## [WHAT TO DO]
The answer must be every entry, given again word for word.

Entries taken from a collection
▬▬▬▬▬▬
(* ===== verification/Secret.v ===== *)
(** [internal/secret/secret.go], [internal/auth/apikey.go] and the token maker
    of [internal/email/email.go], on top of [crypto/hmac] and
    [encoding/base64].  Random bytes are an argument. *)

From Stdlib Require Import ZArith Lia Ascii Strings.Byte.
From stdpp Require Import base list strings.
From S2P Require Import Prelude GoStd Sha256.

Local Open Scope string_scope.
Local Open Scope Z_scope.

(** ** crypto/hmac with sha256.New *)

Definition byte_xor (a b : byte) : byte := byte_of_Z (Z.lxor (Z_of_byte a) (Z_of_byte b)).

(** The key, hashed when it is longer than a block, padded to a block. *)
Definition hmac_key (key : list byte) : list byte :=
  let k := if (64 <? length key)%nat then sha256 key else key in
  (k ++ replicate (64 - length k) x00)%list.

Definition hmac_sha256 (key msg : list byte) : list byte :=
  let k := hmac_key key in
  sha256 (map (byte_xor x5c) k ++ sha256 (map (byte_xor x36) k ++ msg))%list.

(** ** base64.RawURLEncoding *)

Definition base64url (n : Z) : ascii :=
  ascii_of_N (Z.to_N
    (if n <? 26 then 65 + n
     else if n <? 52 then 71 + n
     else if n <? 62 then n - 4
     else if n <? 63 then 45 else 95)).

Definition sextet (n shift : Z) : ascii := base64url (Z.land (Z.shiftr n shift) 63).

Fixpoint RawURLEncoding (bs : list byte) : string :=
  match bs with
  | a :: b :: c :: rest =>
      let n := 65536 * Z_of_byte a + 256 * Z_of_byte b + Z_of_byte c in
      String (sextet n 18) (String (sextet n 12) (String (sextet n 6) (String (sextet n 0)
        (RawURLEncoding rest))))
  | [a; b] =>
      let n := 65536 * Z_of_byte a + 256 * Z_of_byte b in
      String (sextet n 18) (String (sextet n 12) (String (sextet n 6) EmptyString))
  | [a] =>
      let n := 65536 * Z_of_byte a in
      String (sextet n 18) (String (sextet n 12) EmptyString)
  | [] => EmptyString
  end.

(** ** secret.go *)

(** [random] is what [rand.Read] filled the buffer with. *)
Definition Token (bytes : Z) (random : list byte) : res string :=
  if bytes <? 16 then Err [EOpaque] else Ok (RawURLEncoding random).

Definition Hash (value : string) : string := hex_EncodeToString (sha256 (bytes_of_string value)).

Definition KeyedHash (key : list byte) (value : string) : string :=
  hex_EncodeToString (hmac_sha256 key (bytes_of_string value)).

(** [hmac.Equal]. *)
Definition hmac_Equal (a b : list byte) : bool := bool_decide (a = b).

Definition EqualHash (wantHex value : string) : bool :=
  match hex_DecodeString wantHex with
  | None => false
  | Some want => hmac_Equal want (sha256 (bytes_of_string value))
  end.

Definition Redact (value : string) : string :=
  if (String.length value <? 9)%nat then "[REDACTED]"
  else take_str 5 value +:+ "…" +:+ drop_str (String.length value - 3) value.

(** ** apikey.go *)

Definition keyPrefix : string := "eth402_live_".
Definition lookupCharacters : nat := 12.

Record GeneratedKey := {
  FullValue : string;
  gk_Prefix : string;
  gk_Hash : string;
}.

Definition LookupPrefix (value : string) : string :=
  if negb (HasPrefix value keyPrefix) ||
     (String.length value <? String.length keyPrefix + lookupCharacters)%nat
  then EmptyString
  else take_str (String.length keyPrefix + lookupCharacters) value.

Definition GenerateAPIKey (pepper random : list byte) : res GeneratedKey :=
  if (length pepper <? 32)%nat then Err [EOpaque]
  else
    let? token := Token 32 random in
    let full := keyPrefix +:+ token in
    Ok {| FullValue := full; gk_Prefix := LookupPrefix full; gk_Hash := KeyedHash pepper full |}.

(** ** email.go *)

Definition NewVerificationToken (random : list byte) : res (string * string) :=
  let? raw := Token 32 random in Ok (raw, Hash raw).

(** ** Lemmas *)

Lemma Hash_length v : String.length (Hash v) = 64%nat.
Proof. unfold Hash. by rewrite hex_EncodeToString_length, sha256_length. Qed.

Lemma KeyedHash_length k v : String.length (KeyedHash k v) = 64%nat.
Proof. unfold KeyedHash, hmac_sha256. by rewrite hex_EncodeToString_length, sha256_length. Qed.

Lemma KeyedHash_lower k v : ToLower (KeyedHash k v) = KeyedHash k v.
Proof. apply hex_EncodeToString_lower. Qed.

Lemma KeyedHash_decode k v : hex_DecodeString (KeyedHash k v) = Some (hmac_sha256 k (bytes_of_string v)).
Proof. apply hex_roundtrip. Qed.

Lemma hmac_Equal_eq a b : hmac_Equal a b = true <-> a = b.
Proof. apply bool_decide_eq_true. Qed.

(** Four characters for every three bytes, none for padding. *)
Lemma RawURLEncoding_length bs :
  Z.of_nat (String.length (RawURLEncoding bs)) = (4 * Z.of_nat (length bs) + 2) / 3.
Proof.
  remember (length bs) as n eqn:Hn. revert bs Hn. induction n as [n IH] using lt_wf_ind.
  intros [|a [|b [|c bs]]] Hn; cbn in Hn; subst n; [reflexivity..|].
  cbn [RawURLEncoding String.length]. rewrite !Nat2Z.inj_succ, (IH (length bs)) by lia.
  replace (4 * Z.succ _ + 2) with (4 * Z.of_nat (length bs) + 2 + 4 * 3) by lia.
  rewrite Z.div_add by lia. lia.
Qed.

Lemma generated_key pepper random g :
  GenerateAPIKey pepper random = Ok g -> length random = 32%nat ->
  HasPrefix (FullValue g) keyPrefix = true /\ String.length (FullValue g) = 55%nat /\
  gk_Prefix g = take_str 24 (FullValue g) /\ gk_Prefix g = LookupPrefix (FullValue g) /\
  gk_Hash g = KeyedHash pepper (FullValue g).
Proof.
  intros HG Hr.
  assert (HasPrefix (keyPrefix +:+ RawURLEncoding random) keyPrefix = true) as Hp by apply HasPrefix_app.
  assert (String.length (keyPrefix +:+ RawURLEncoding random) = 55%nat) as Hl.
  { rewrite str_app_length. pose proof (RawURLEncoding_length random) as H. rewrite Hr in H.
    change ((4 * Z.of_nat 32 + 2) / 3) with 43 in H. change (String.length keyPrefix) with 12%nat. lia. }
  revert HG. unfold GenerateAPIKey, Token. destruct (length pepper <? 32)%nat; [done|].
  change (32 <? 16) with false. cbn [res_bind].
  generalize dependent (keyPrefix +:+ RawURLEncoding random). intros full Hp Hl [= <-].
  cbn [FullValue gk_Prefix gk_Hash]. split; [done|]. split; [done|]. split; [|done].
  unfold LookupPrefix. rewrite Hp, Hl. reflexivity.
Qed.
▬▬▬▬▬▬
## [WRITTEN REPLY]
(* ===== verification/Secret.v ===== *)
(** [internal/secret/secret.go], [internal/auth/apikey.go] and the token maker
    of [internal/email/email.go], on top of [crypto/hmac] and
    [encoding/base64].  Random bytes are an argument. *)

From Stdlib Require Import ZArith Lia Ascii Strings.Byte.
From stdpp Require Import base list strings.
From S2P Require Import Prelude GoStd Sha256.

Local Open Scope string_scope.
Local Open Scope Z_scope.

(** ** crypto/hmac with sha256.New *)

Definition byte_xor (a b : byte) : byte := byte_of_Z (Z.lxor (Z_of_byte a) (Z_of_byte b)).

(** The key, hashed when it is longer than a block, padded to a block. *)
Definition hmac_key (key : list byte) : list byte :=
  let k := if (64 <? length key)%nat then sha256 key else key in
  (k ++ replicate (64 - length k) x00)%list.

Definition hmac_sha256 (key msg : list byte) : list byte :=
  let k := hmac_key key in
  sha256 (map (byte_xor x5c) k ++ sha256 (map (byte_xor x36) k ++ msg))%list.

(** ** base64.RawURLEncoding *)

Definition base64url (n : Z) : ascii :=
  ascii_of_N (Z.to_N
    (if n <? 26 then 65 + n
     else if n <? 52 then 71 + n
     else if n <? 62 then n - 4
     else if n <? 63 then 45 else 95)).

Definition sextet (n shift : Z) : ascii := base64url (Z.land (Z.shiftr n shift) 63).

Fixpoint RawURLEncoding (bs : list byte) : string :=
  match bs with
  | a :: b :: c :: rest =>
      let n := 65536 * Z_of_byte a + 256 * Z_of_byte b + Z_of_byte c in
      String (sextet n 18) (String (sextet n 12) (String (sextet n 6) (String (sextet n 0)
        (RawURLEncoding rest))))
  | [a; b] =>
      let n := 65536 * Z_of_byte a + 256 * Z_of_byte b in
      String (sextet n 18) (String (sextet n 12) (String (sextet n 6) EmptyString))
  | [a] =>
      let n := 65536 * Z_of_byte a in
      String (sextet n 18) (String (sextet n 12) EmptyString)
  | [] => EmptyString
  end.

(** ** secret.go *)

(** [random] is what [rand.Read] filled the buffer with. *)
Definition Token (bytes : Z) (random : list byte) : res string :=
  if bytes <? 16 then Err [EOpaque] else Ok (RawURLEncoding random).

Definition Hash (value : string) : string := hex_EncodeToString (sha256 (bytes_of_string value)).

Definition KeyedHash (key : list byte) (value : string) : string :=
  hex_EncodeToString (hmac_sha256 key (bytes_of_string value)).

(** [hmac.Equal]. *)
Definition hmac_Equal (a b : list byte) : bool := bool_decide (a = b).

Definition EqualHash (wantHex value : string) : bool :=
  match hex_DecodeString wantHex with
  | None => false
  | Some want => hmac_Equal want (sha256 (bytes_of_string value))
  end.

Definition Redact (value : string) : string :=
  if (String.length value <? 9)%nat then "[REDACTED]"
  else take_str 5 value +:+ "…" +:+ drop_str (String.length value - 3) value.

(** ** apikey.go *)

Definition keyPrefix : string := "eth402_live_".
Definition lookupCharacters : nat := 12.

Record GeneratedKey := {
  FullValue : string;
  gk_Prefix : string;
  gk_Hash : string;
}.

Definition LookupPrefix (value : string) : string :=
  if negb (HasPrefix value keyPrefix) ||
     (String.length value <? String.length keyPrefix + lookupCharacters)%nat
  then EmptyString
  else take_str (String.length keyPrefix + lookupCharacters) value.

Definition GenerateAPIKey (pepper random : list byte) : res GeneratedKey :=
  if (length pepper <? 32)%nat then Err [EOpaque]
  else
    let? token := Token 32 random in
    let full := keyPrefix +:+ token in
    Ok {| FullValue := full; gk_Prefix := LookupPrefix full; gk_Hash := KeyedHash pepper full |}.

(** ** email.go *)

Definition NewVerificationToken (random : list byte) : res (string * string) :=
  let? raw := Token 32 random in Ok (raw, Hash raw).

(** ** Lemmas *)

Lemma Hash_length v : String.length (Hash v) = 64%nat.
Proof. unfold Hash. by rewrite hex_EncodeToString_length, sha256_length. Qed.

Lemma KeyedHash_length k v : String.length (KeyedHash k v) = 64%nat.
Proof. unfold KeyedHash, hmac_sha256. by rewrite hex_EncodeToString_length, sha256_length. Qed.

Lemma KeyedHash_lower k v : ToLower (KeyedHash k v) = KeyedHash k v.
Proof. apply hex_EncodeToString_lower. Qed.

Lemma KeyedHash_decode k v : hex_DecodeString (KeyedHash k v) = Some (hmac_sha256 k (bytes_of_string v)).
Proof. apply hex_roundtrip. Qed.

Lemma hmac_Equal_eq a b : hmac_Equal a b = true <-> a = b.
Proof. apply bool_decide_eq_true. Qed.

(** Four characters for every three bytes, none for padding. *)
Lemma RawURLEncoding_length bs :
  Z.of_nat (String.length (RawURLEncoding bs)) = (4 * Z.of_nat (length bs) + 2) / 3.
Proof.
  remember (length bs) as n eqn:Hn. revert bs Hn. induction n as [n IH] using lt_wf_ind.
  intros [|a [|b [|c bs]]] Hn; cbn in Hn; subst n; [reflexivity..|].
  cbn [RawURLEncoding String.length]. rewrite !Nat2Z.inj_succ, (IH (length bs)) by lia.
  replace (4 * Z.succ _ + 2) with (4 * Z.of_nat (length bs) + 2 + 4 * 3) by lia.
  rewrite Z.div_add by lia. lia.
Qed.

Lemma generated_key pepper random g :
  GenerateAPIKey pepper random = Ok g -> length random = 32%nat ->
  HasPrefix (FullValue g) keyPrefix = true /\ String.length (FullValue g) = 55%nat /\
  gk_Prefix g = take_str 24 (FullValue g) /\ gk_Prefix g = LookupPrefix (FullValue g) /\
  gk_Hash g = KeyedHash pepper (FullValue g).
Proof.
  intros HG Hr.
  assert (HasPrefix (keyPrefix +:+ RawURLEncoding random) keyPrefix = true) as Hp by apply HasPrefix_app.
  assert (String.length (keyPrefix +:+ RawURLEncoding random) = 55%nat) as Hl.
  { rewrite str_app_length. pose proof (RawURLEncoding_length random) as H. rewrite Hr in H.
    change ((4 * Z.of_nat 32 + 2) / 3) with 43 in H. change (String.length keyPrefix) with 12%nat. lia. }
  revert HG. unfold GenerateAPIKey, Token. destruct (length pepper <? 32)%nat; [done|].
  change (32 <? 16) with false. cbn [res_bind].
  generalize dependent (keyPrefix +:+ RawURLEncoding random). intros full Hp Hl [= <-].
  cbn [FullValue gk_Prefix gk_Hash]. split; [done|]. split; [done|]. split; [|done].
  unfold LookupPrefix. rewrite Hp, Hl. reflexivity.
Qed.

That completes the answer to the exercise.